Upstream system — anything that knows when a real-world event happened. Could be a Hangfire job in another service scanning a CSV, a webhook from a DMS, a Service Bus consumer, or an operator pressing a button.
Trigger Ingest Endpoint — POST /api/Surveys/Triggers/ingest. Accepts batches of candidate events. Stateless; reads the published-survey schema, writes one SurveyInstance per matching (survey, trigger) pair.
SurveyInstance table — the source of truth. Every link ever offered to a customer is one row here.
Scheduler — polls the table on an interval, picks up rows whose NextSendAt has elapsed, dispatches via the channel snapshotted on the row.
ISurveyChannel implementations — pluggable transports. The module ships an in-memory mock for tests. Production deployments register WhatsApp / SMS / email implementations under stable keys (whatsapp:default, sms:twilio, etc.).

The trigger config (what survey authors set up)¶

Triggers live inside the survey schema as a triggers[] array. Here's the CSI-GR fixture:

{
  "id": "csi-gr-trigger",                          // stable handle within this survey
  "enabled": true,                                  // off-switch without removing the config
  "eventKind": "service-visit-closed",              // matches against the ingest payload's eventKind
  "filter": {                                       // optional — same evaluator as navigation logic
    "questionId": "candidate.jobType",
    "op": "==",
    "value": "GR"
  },
  "dedupRecipe": [                                  // hashed → UniqueHash column
    "templateId",
    "recipient.address",
    "candidate.dealerId",
    "candidate.wip"
  ],
  "schedule": {
    "initialDelay": "0d",                           // delay from event timestamp to first send
    "reminders": ["1d"]                             // each entry = delay since previous send
  },
  "channel": "memory:default"                       // DI key resolved at scheduler tick time
}

What each field controls:

Field	Controls
`eventKind`	Which `eventKind` ingest calls this trigger responds to.
`filter`	Which candidate events of that kind actually produce an instance.

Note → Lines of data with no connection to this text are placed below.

(* ===== verification/MemGraph.v ===== *)
(** A graph library for concrete runs: the parameters of [Ledger] instantiated
    on a finite map.  The operations follow the documentation of the library on
    top of the store of [GraphStore]; the encoding of blocks plays the part of
    JSON. *)
From S2P Require Import Prelude Bytes Hashes Types Signatures Transactions Blocks Storage GraphStore Ledger.

(** * Blocks as values of the store *)
Definition with_SignatureType (b : Block) (ty : SignerType) : Block :=
  {| b_Index := b_Index b; b_Timestamp := b_Timestamp b; b_PreviousHash := b_PreviousHash b;
     b_Hash := b_Hash b; b_MerkleRoot := b_MerkleRoot b; b_Signature := b_Signature b;
     b_SignatureType := ty; b_ValidatorID := b_ValidatorID b;
     b_Transactions := b_Transactions b; b_Difficulty := b_Difficulty b;
     b_Version := b_Version b; b_FinalizedBy := b_FinalizedBy b |}.

(** Unlike the binary encoding, JSON keeps the empty signature type of a block
    that nobody signed: a first byte tells. *)
Definition is_unsigned (b : Block) : bool := bool_decide (b_SignatureType b = ""%string).
#[export] Instance block_json : StoreJson Block unit unit := {
  combinedVertex_Marshal b _ :=
    match Block_Serialize b with
    | Ok d => Ok (byte_of_Z (if is_unsigned b then 0 else 1) :: d)
    | _ => Err (ErrMsg "unsupported value")
    end;
  combinedVertex_Unmarshal d :=
    match d with
    | [] => Err (ErrMsg "unexpected end of JSON input")
    | flag :: d =>
        b ← DeserializeBlock d;
        Ok (if Z_of_byte flag =? 0 then with_SignatureType b "" else b, tt)
    end;
  combinedEdge_Marshal _ := Ok (str "{}");
  combinedEdge_Unmarshal _ := Ok tt;
}.
#[export] Program Instance block_json_laws : StoreJsonLaws Block unit unit :=
  {| json_ok b := Block_ok b /\
       (Block_normalize b = b \/
        b_SignatureType b = ""%string /\ with_SignatureType (Block_normalize b) "" = b) |}.
Next Obligation.
  intros b [] d [Hok Hn]. cbn. rewrite Block_Serialize_encoding by done. intros [= <-].
  unfold DeserializeBlock. rewrite <- (app_nil_r (Block_encoding b)).
  erewrite reads_run; [|by apply DeserializeBlock_reads|done]. rewrite bind_Ok.
  unfold is_unsigned. case_bool_decide as Hty; cbn.
  - destruct Hn as [Hn|[_ Hn]]; [|by rewrite Hn]. apply (f_equal b_SignatureType) in Hn.
    cbn in Hn. by rewrite Hty in Hn.
  - destruct Hn as [Hn|[? _]]; [by rewrite Hn|done].
Qed.
Next Obligation. intros b []. cbn. by destruct (Block_Serialize b). Qed.
Next Obligation. done. Qed.

(** * The library *)
Definition mem_Vertex (p : MemDb) (h : Hash) : res Block :=
  fst <$> Store_Vertex (T := Block) (VP := unit) ledger_store p h.
Definition mem_AddVertex (b : Block) : io MemDb unit :=
  Store_AddVertex ledger_store (b_Hash b) b tt.

Definition mem_edge (a t : Hash) : Edge unit := {| e_Source := a; e_Target := t; e_Properties := tt |}.
Definition mem_AddEdge (a t : Hash) : io MemDb unit := fun p =>
  match mem_Vertex p a, mem_Vertex p t with
  | Ok _, Ok _ =>
      match Store_Edge (EP := unit) ledger_store p a t with
      | Err e => if bool_decide (e = ErrEdgeNotFound)
                 then Store_AddEdge ledger_store a t (mem_edge a t) p else (p, Err e)
      | _ => (p, Err ErrEdgeAlreadyExists)
      end
  | _, _ => (p, Err ErrVertexNotFound)
  end.

Definition outgoing (es : list (Edge unit)) (h : Hash) : gmap Hash (Edge unit) :=
  list_to_map ((fun e => (e_Target e, e)) <$> filter (fun e => e_Source e = h) es).
Definition mem_AdjacencyMap (p : MemDb) : res (gmap Hash (gmap Hash (Edge unit))) :=
  vs ← Store_ListVertices (S (size p)) ledger_store p;
  es ← Store_ListEdges (EP := unit) (S (size p)) ledger_store p;
  Ok (list_to_map ((fun h => (h, outgoing es h)) <$> vs)).

Fixpoint reaches (fuel : nat) (m : gmap Hash (gmap Hash (Edge unit))) (goal x : Hash) : bool :=
  match fuel with
  | O => false
  | S fuel => bool_decide (x = goal) ||
      match m !! x with
      | Some edges => existsb (reaches fuel m goal) (map_to_list edges).*1
      | None => false
      end
  end.
Definition mem_CreatesCycle (p : MemDb) (a t : Hash) : res bool :=
  match mem_AdjacencyMap p with
  | Ok m => Ok (bool_decide (a = t) || reaches (S (size p)) m a t)
  | _ => Err (ErrMsg "failed to get adjacency map")
  end.

#[export] Instance mem_graph : GraphLib MemDb unit := {
  g_AddVertex := mem_AddVertex;
  g_AddEdge := mem_AddEdge;
  g_Vertex := mem_Vertex;
  g_AdjacencyMap := mem_AdjacencyMap;
  g_CreatesCycle := mem_CreatesCycle;
}.

(** * The laws *)
Lemma list_to_map_image {A B} `{Countable A} (f : A -> B) (l : list A) a :
  NoDup l ->
  (list_to_map ((fun x => (x, f x)) <$> l) : gmap A B) !! a =
    if decide (a ∈ l) then Some (f a) else None.
Proof.
  intros Hnd.
  assert (((fun x => (x, f x)) <$> l).*1 = l) as E.
  { clear. induction l as [|x l IH]; cbn; [done|]. f_equal. exact IH. }
  case_decide as Hin.
  - apply elem_of_list_to_map_1; [by rewrite E|]. by apply (list_elem_of_fmap_2 (fun x => (x, f x))).
  - apply not_elem_of_list_to_map_1. by rewrite E.
Qed.

Lemma outgoing_lookup (E : gmap (bytes * bytes) unit) es a t :
  NoDup ((fun e => (e_Source e, e_Target e)) <$> es) ->
  (forall e, e ∈ es <-> E !! (e_Source e, e_Target e) = Some (e_Properties e)) ->
  outgoing es a !! t = edge_of E (a, t).
Proof.
  intros Hnd Hes. unfold outgoing.
  assert (NoDup ((fun e => (e_Target e, e)) <$> filter (fun e => e_Source e = a) es).*1) as Hnd'.
  { rewrite <- list_fmap_compose. unfold compose. cbn. clear Hes.
    induction es as [|e es IH]; [constructor|]. apply NoDup_cons in Hnd as [Hnin Hnd].
    rewrite filter_cons. case_decide as He; [|by apply IH]. cbn. constructor; [|by apply IH].
    intros (e' & Heq & [He' Hin]%list_elem_of_filter)%list_elem_of_fmap. apply Hnin.
    apply list_elem_of_fmap. exists e'. split; [congruence|done]. }
  destruct (edge_of E (a, t)) as [e|] eqn:He; unfold edge_of in He; cbn in He.
  - apply fmap_Some in He as (x & Hx & ->). apply elem_of_list_to_map_1; [done|].
    apply list_elem_of_fmap. exists {| e_Source := a; e_Target := t; e_Properties := x |}.
    split; [done|]. apply list_elem_of_filter. split; [done|]. by apply Hes.
  - destruct (E !! (a, t)) eqn:Hx; [done|]. apply not_elem_of_list_to_map_1.
    rewrite <- list_fmap_compose. intros (e & -> & [Ha Hin]%list_elem_of_filter)%list_elem_of_fmap.
    cbn in *. apply Hes in Hin. subst a. congruence.
Qed.

Lemma mem_AdjacencyMap_spec (p : MemDb) (V : gmap bytes (Block * unit)) (E : gmap (bytes * bytes) unit) :
  graph_rep ledger_store p V E ->
  exists m, mem_AdjacencyMap p = Ok m /\ (forall a, is_Some (m !! a) <-> is_Some (V !! a)) /\
    forall a edges t, m !! a = Some edges -> edges !! t = edge_of E (a, t).
Proof.
  intros Hrep. unfold mem_AdjacencyMap.
  destruct (rep_ListVertices ledger_store ledger_store_ok (S (size p)) p V E Hrep) as (vs & -> & Hnd & Hvs);
    [cbn; unfold id; lia|].
  destruct (rep_ListEdges ledger_store ledger_store_ok (S (size p)) p V E Hrep) as (es & -> & Hnd' & Hes);
    [cbn; unfold id; lia|].
  rewrite !bind_Ok. eexists. split; [done|]. split.
  - intros a. rewrite list_to_map_image, <- Hvs by done. case_decide; split; try done; try (by intros []); eauto.
  - intros a edges t. rewrite list_to_map_image by done. case_decide; [|done]. intros [= <-].
    by apply outgoing_lookup.
Qed.

Lemma mem_CreatesCycle_spec (p : MemDb) (V : gmap bytes (Block * unit)) (E : gmap (bytes * bytes) unit) a t :
  graph_rep ledger_store p V E -> a <> t -> (forall u, E !! (t, u) = None) ->
  mem_CreatesCycle p a t = Ok false.
Proof.
  intros Hrep Hne Hleaf. unfold mem_CreatesCycle.
  destruct (mem_AdjacencyMap_spec p V E Hrep) as (m & -> & _ & Hm).
  rewrite bool_decide_eq_false_2 by done. cbn [orb reaches]. rewrite bool_decide_eq_false_2 by done.
  destruct (m !! t) as [edges|] eqn:Ht; [|done].
  assert (edges = ∅) as ->; [|done]. apply map_empty. intros u. rewrite (Hm t edges u Ht).
  unfold edge_of. cbn. by rewrite Hleaf.
Qed.

Lemma mem_AddVertex_errors b p p' e :
  mem_AddVertex b p = (p', Err e) -> errors_is e ErrVertexAlreadyExists = false.
Proof.
  unfold mem_AddVertex, Store_AddVertex. cbv [mbind io_bind io_wrap io_lift].
  cbn [combinedVertex_Marshal block_json]. destruct (Block_Serialize b) as [d|e'|]; cbn [wrap];
    [done|by intros [= <- <-]..].
Qed.

Lemma mem_AddEdge_cases a t p :
  (exists e, mem_AddEdge a t p = (p, Err e)) \/
  exists x, edge_json_ok (T := Block) (VP := unit) (e_Properties x) /\
    mem_AddEdge a t p = Store_AddEdge ledger_store a t x p.
Proof.
  unfold mem_AddEdge. destruct (mem_Vertex p a), (mem_Vertex p t); eauto.
  destruct (Store_Edge _ _ _ _) as [|e|]; eauto. case_bool_decide; [|eauto].
  right. exists (mem_edge a t). split; [by intros d [= <-]|done].
Qed.

#[export] Instance mem_graph_laws : GraphLibLaws MemDb unit unit.
Proof.
  unshelve refine {| g_properties := tt |}; cbn.
  - done.
  - apply mem_AddVertex_errors.
  - done.
  - apply mem_AddEdge_cases.
  - intros a t p Ha Ht Hno. exists (mem_edge a t). unfold mem_AddEdge.
    destruct (is_ok_inv _ Ha) as [? ->], (is_ok_inv _ Ht) as [? ->]. rewrite Hno.
    rewrite bool_decide_eq_true_2 by done. split; [by intros d [= <-]|done].
  - intros p V E Hrep _. by apply mem_AdjacencyMap_spec.
  - intros p a t. unfold mem_CreatesCycle. by destruct (mem_AdjacencyMap p).
  - intros p V E a t Hrep _ _ _. by apply mem_CreatesCycle_spec with V.
Defined.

Matches against a path-keyed dict (`templateId`, `recipient.X`, `candidate.X`).
`dedupRecipe`	The natural key for "have I already produced an instance for this event + recipient." Authors must include the event's identifying fields.
`schedule.initialDelay`	How long after the event before the first send fires. Duration string (`0d`, `15m`, `4h`, `2d`).
`schedule.reminders`	Each subsequent send delay, measured from the previous send.
`channel`	Stable DI key. Resolved against registered `ISurveyChannel` implementations at send time.

Authoring rule of thumb for dedupRecipe

Always include the event's natural identifier (candidate.wip for service visits, candidate.salesInvoiceNumber for vehicle sales). Always include recipient.address. Always include templateId. Anything else only if you have a reason — those three give you "process each event at most once per recipient per survey."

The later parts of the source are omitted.